**ABOUT THIS TASK:**
What is the number of lines in the following data that contain "zero"? Answer with the number alone.

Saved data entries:
Definition validate_unique_broker_names (bs : list BrokerConfig) : result unit ConfigError :=
  match first_repeated [] (b_name <$> bs) with
  | Some n => Err (mkConfigError ("brokers." +:+ n) "broker name must be unique")
  | None => Ok tt
  end.

Definition validate_unique_worker_names (ws : list WorkerProfile) : result unit ConfigError :=
  match first_repeated [] (w_name <$> ws) with
  | Some n => Err (mkConfigError ("workers." +:+ n) "worker name must be unique")
  | None => Ok tt
  end.

(** A text in double quotes. *)
Definition quoted (s : string) : string :=
  String (ascii_of_Z 34) (s +:+ String (ascii_of_Z 34) "").

Definition validate_publisher (p : PublisherConfigSection) : result unit ConfigError :=
  if negb (pub_mandatory p) then
    Err (mkConfigError "publisher.mandatory"
      ("mandatory=false is no longer supported: mandatory routing is part of the safe delivery guarantee; opt out with publisher.safety = " +:+
       quoted "unsafe" +:+ " or " +:+ quoted "blind" +:+ " instead"))
  else if pub_confirm_timeout p <? from_secs 1 then
    Err (mkConfigError "publisher.confirm_timeout" "confirm_timeout must be at least 1 second")
  else if from_secs 3600 <? pub_flush_interval p then
    Err (mkConfigError "publisher.flush_interval" "flush_interval must be at most 1 hour")
  else Ok tt.

Fixpoint validate_routes (rs : list (string * RouteConfig)) (broker_names : list string) : result unit ConfigError :=
  match rs with
  | [] => Ok tt
  | (name, route) :: rs' =>
      if decide (ro_broker route ∈ broker_names) then validate_routes rs' broker_names
      else Err (mkConfigError ("routes." +:+ name +:+ ".broker") "references an unknown broker")
  end.

Definition first_host (b : BrokerConfig) : string :=
  match b_hosts b with e :: _ => e_host e | [] => "" end.

Definition validate_broker_tls (b : BrokerConfig) : result unit ConfigError :=
  if negb (tls_enabled (b_tls b)) then Ok tt
  else
    match server_name (b_tls b) with
    | Some n =>
        if decide (n = first_host b) then Ok tt
        else Err (mkConfigError ("brokers." +:+ b_name b +:+ ".tls.server_name")
          ("'" +:+ n +:+ "' overrides the TLS server name, which the AMQP transport (lapin 4.10) cannot do: SNI is always the connection host; supported value: '" +:+ first_host b +:+ "'"))
    | None => Ok tt
    end.

Definition sort_hosts (b : BrokerConfig) : BrokerConfig :=
  mkBroker (b_name b) (merge_sort endpoint_le (b_hosts b)) (b_vhost b) (b_credentials b) (b_tls b) (b_heartbeat b).

(** One broker of the loop in [validate]. *)
Definition validate_broker (b : BrokerConfig) : result BrokerConfig ConfigError :=
  if bool_decide (b_hosts b = []) then
    Err (mkConfigError ("brokers." +:+ b_name b +:+ ".hosts") "at least one host is required")
  else if (b_heartbeat b <? from_secs 1) || (from_secs U16_MAX <? b_heartbeat b) then
    Err (mkConfigError ("brokers." +:+ b_name b +:+ ".heartbeat")
      "heartbeat must be between 1 and 65535 seconds (AMQP wire limit)")
  else
    let b := sort_hosts b in
    let? _ := validate_broker_tls b in
    Ok b.

(** The loops of [validate] over its vectors. *)
Fixpoint validate_each {A} (f : A -> result A ConfigError) (l : list A) : result (list A) ConfigError :=
  match l with
  | [] => Ok []
  | x :: l' => let? y := f x in let? ys := validate_each f l' in Ok (y :: ys)
  end.

Definition validate_prefetch (base : string) (s : SubscriptionConfig) : result unit ConfigError :=
  match su_prefetch s with
  | ConsumerActor.Fixed value =>
      if value =? 0 then Err (mkConfigError base "prefetch must be greater than zero") else Ok tt
  | ConsumerActor.Adaptive initial min max target_buffer =>
      if min =? 0 then Err (mkConfigError (base +:+ ".min") "min must be greater than zero")
      else if max <? min then Err (mkConfigError (base +:+ ".max") "max must be greater than or equal to min")
      else if (initial <? min) || (max <? initial) then
        Err (mkConfigError (base +:+ ".initial") "initial must be within [min, max]")
      else if target_buffer =? 0 then
        Err (mkConfigError (base +:+ ".target_buffer_seconds") "target_buffer_seconds must be greater than zero")
      else if su_early_ack s || su_no_ack s then
        Err (mkConfigError (base +:+ ".mode")
          "adaptive prefetch requires consumer acknowledgements: early_ack and no_ack must be false")
      else Ok tt
  end.

Definition sub_path (worker subscription : string) : string :=
  "workers." +:+ worker +:+ ".subscriptions." +:+ subscription.

Definition validate_subscription (worker : string) (broker_names seen : list string) (s : SubscriptionConfig)
  : result unit ConfigError :=
  let path := sub_path worker (su_name s) in
  if decide (su_name s ∈ seen) then
    Err (mkConfigError path "subscription name must be unique within a worker profile")
  else if decide (su_broker s ∉ broker_names) then
    Err (mkConfigError (path +:+ ".broker") "references an unknown broker")
  else if su_weight s =? 0 then
    Err (mkConfigError (path +:+ ".weight") "weight must be greater than zero")
  else if su_max_buffered_bytes s =? 0 then
    Err (mkConfigError (path +:+ ".max_buffered_bytes")
      "max_buffered_bytes must be greater than zero: zero classifies every delivery as oversized, which the consumer then acknowledges and discards")
  else
    let? _ := validate_prefetch (path +:+ ".prefetch") s in
    if su_no_ack s && negb (su_early_ack s) then
      Err (mkConfigError (path +:+ ".no_ack")
        "no_ack requires early_ack: broker-side auto-ack bypasses prefetch, so an unattended consumer would buffer deliveries without any bound")
    else Ok tt.

Fixpoint validate_subscriptions (worker : string) (broker_names seen : list string) (l : list SubscriptionConfig)
  : result unit ConfigError :=
  match l with
  | [] => Ok tt
  | s :: l' =>
      let? _ := validate_subscription worker broker_names seen s in
      validate_subscriptions worker broker_names (su_name s :: seen) l'
  end.

Definition validate_worker (w : WorkerProfile) (broker_names : list string) : result unit ConfigError :=
  if bool_decide (w_subscriptions w = []) then
    Err (mkConfigError ("workers." +:+ w_name w +:+ ".subscriptions") "at least one subscription is required")
  else validate_subscriptions (w_name w) broker_names [] (w_subscriptions w).

Definition sort_subscriptions (w : WorkerProfile) : WorkerProfile :=
  mkWorker (w_name w) (sort_names su_name (w_subscriptions w)) (w_scheduler w).

Definition validate_delay (d : DelayConfig) : result unit ConfigError :=
  if bool_decide (dc_buckets d = []) then Err (mkConfigError "delay.buckets" "at least one TTL bucket is required")
  else if dc_max_buckets d <? Z.of_nat (length (dc_buckets d)) then
    Err (mkConfigError "delay.buckets"
      ("TTL bucket count " +:+ pretty (length (dc_buckets d)) +:+ " exceeds configured maximum " +:+
       pretty (dc_max_buckets d)))
  else if bool_decide (0 ∈ dc_buckets d) then
    Err (mkConfigError "delay.buckets" "TTL buckets must be greater than zero")
  else Ok tt.

Definition validate_consumer (c : ConsumerConfigSection) : result unit ConfigError :=
  if (wait_timeout c <? from_secs 1) || (from_secs 86400 <? wait_timeout c) then
    Err (mkConfigError "consumer.wait_timeout" "wait_timeout must be between 1 second and 24 hours")
  else if bool_decide (max_attempts c = Some 0) then
    Err (mkConfigError "consumer.max_attempts" "max_attempts must be a positive integer")
  else Ok tt.

Definition validate (c : Config) : result ValidatedConfig ConfigError :=
  if bool_decide (brokers c = []) then Err (mkConfigError "brokers" "at least one broker is required")
  else if bool_decide (queue_type c = Quorum) && negb (queue_durable c) then
    Err (mkConfigError "queue_durable"
      "quorum queues are always durable: set queue_durable=true or queue_type=classic")
  else if bool_decide (queue_type c = Classic) && bool_decide (is_Some (delivery_limit c)) then
    Err (mkConfigError "delivery_limit"
      "delivery_limit is only supported on quorum queues: remove it or set queue_type=quorum")
  else
    let? _ := validate_unique_broker_names (brokers c) in
    let? bs := validate_each validate_broker (brokers c) in
    let bs := sort_names b_name bs in
    let broker_names := b_name <$> bs in
    let? _ := validate_unique_worker_names (workers c) in
    let? ws := validate_each (fun w => let? _ := validate_worker w broker_names in Ok (sort_subscriptions w))
                 (workers c) in
    let ws := sort_names w_name ws in
    let? _ := validate_routes (routes c) broker_names in
    let? _ := validate_delay (delay c) in
    let? _ := validate_consumer (consumer c) in
    let? _ := validate_publisher (publisher c) in
    let c := mkConfiguration bs ws (topology_mode c) (routes c) (delay c) (dead_letter c) (delivery_limit c)
               (publisher c) (consumer c) (queue_type c) (queue_durable c) in
    Ok (mkValidated (brokers c) (workers c) (topology_mode c) (routes c) (delay c) (dead_letter c)
          (delivery_limit c) (publisher c) (consumer c) (queue_type c) (queue_durable c) (calculate c)).

(** ** What the topology plan reads *)

Definition plan_config (v : ValidatedConfig) : PlanConfig :=
  mkPlanConfig (v_topology_mode v) (v_routes v).*2 (v_delay v) (v_dead_letter v) (v_delivery_limit v)
    (v_queue_type v) (v_queue_durable v).

(** [profiles.flat_map(|worker| &worker.subscriptions)] *)
Definition planned (ws : list WorkerProfile) : list PlannedSubscription :=
  w ← ws; (fun s => mkPlanned (su_broker s) (su_queue s)) <$> w_subscriptions w.

(** [TopologyPlan::from_config_and] *)
Definition from_config_and (v : ValidatedConfig) (extra : list WorkerProfile) : TopologyPlan :=
  from_profiles (plan_config v) (planned (v_workers v ++ extra)).

(** ** Lookups and synthesized profiles *)

Definition broker (v : ValidatedConfig) (name : string) : option BrokerConfig :=
  find (fun b => bool_decide (b_name b = name)) (v_brokers v).

Definition worker (v : ValidatedConfig) (name : string) : option WorkerProfile :=
  find (fun w => bool_decide (w_name w = name)) (v_workers v).

Definition AUTO_PROFILE_PREFIX : string := "__auto__.".

Definition default_max_buffered_bytes : Z := 64 * 1024 * 1024.

(** [str::strip_prefix] *)
Fixpoint strip_prefix (prefix s : string) : option string :=
  match prefix, s with
  | EmptyString, _ => Some s
  | String a prefix', String b s' => if decide (a = b) then strip_prefix prefix' s' else None
  | String _ _, EmptyString => None
  end.

Definition synthesize_auto_profile (v : ValidatedConfig) (profile : string) : result WorkerProfile ConfigError :=
  match strip_prefix AUTO_PROFILE_PREFIX profile with
  | None => Err (mkConfigError ("workers." +:+ profile) "unknown worker profile")
  | Some queue =>
      if decide (queue = "") then
        Err (mkConfigError ("workers." +:+ profile) "automatic profile names must carry a queue after __auto__.")
      else
        match v_brokers v with
        | [b] =>
            let w := mkWorker profile
                       [mkSub "auto" (b_name b) queue 1 (Fixed 64) default_max_buffered_bytes false false]
                       weighted_fair in
            let? _ := validate_worker w (b_name <$> v_brokers v) in
            Ok w
        | _ =>
            Err (mkConfigError (sub_path profile "auto" +:+ ".broker")
              "automatic profiles require a single configured broker; declare this profile under workers.*")
        end
  end.

End Validate.

End Config.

**RESPONSE TO THIS EXERCISE:**
6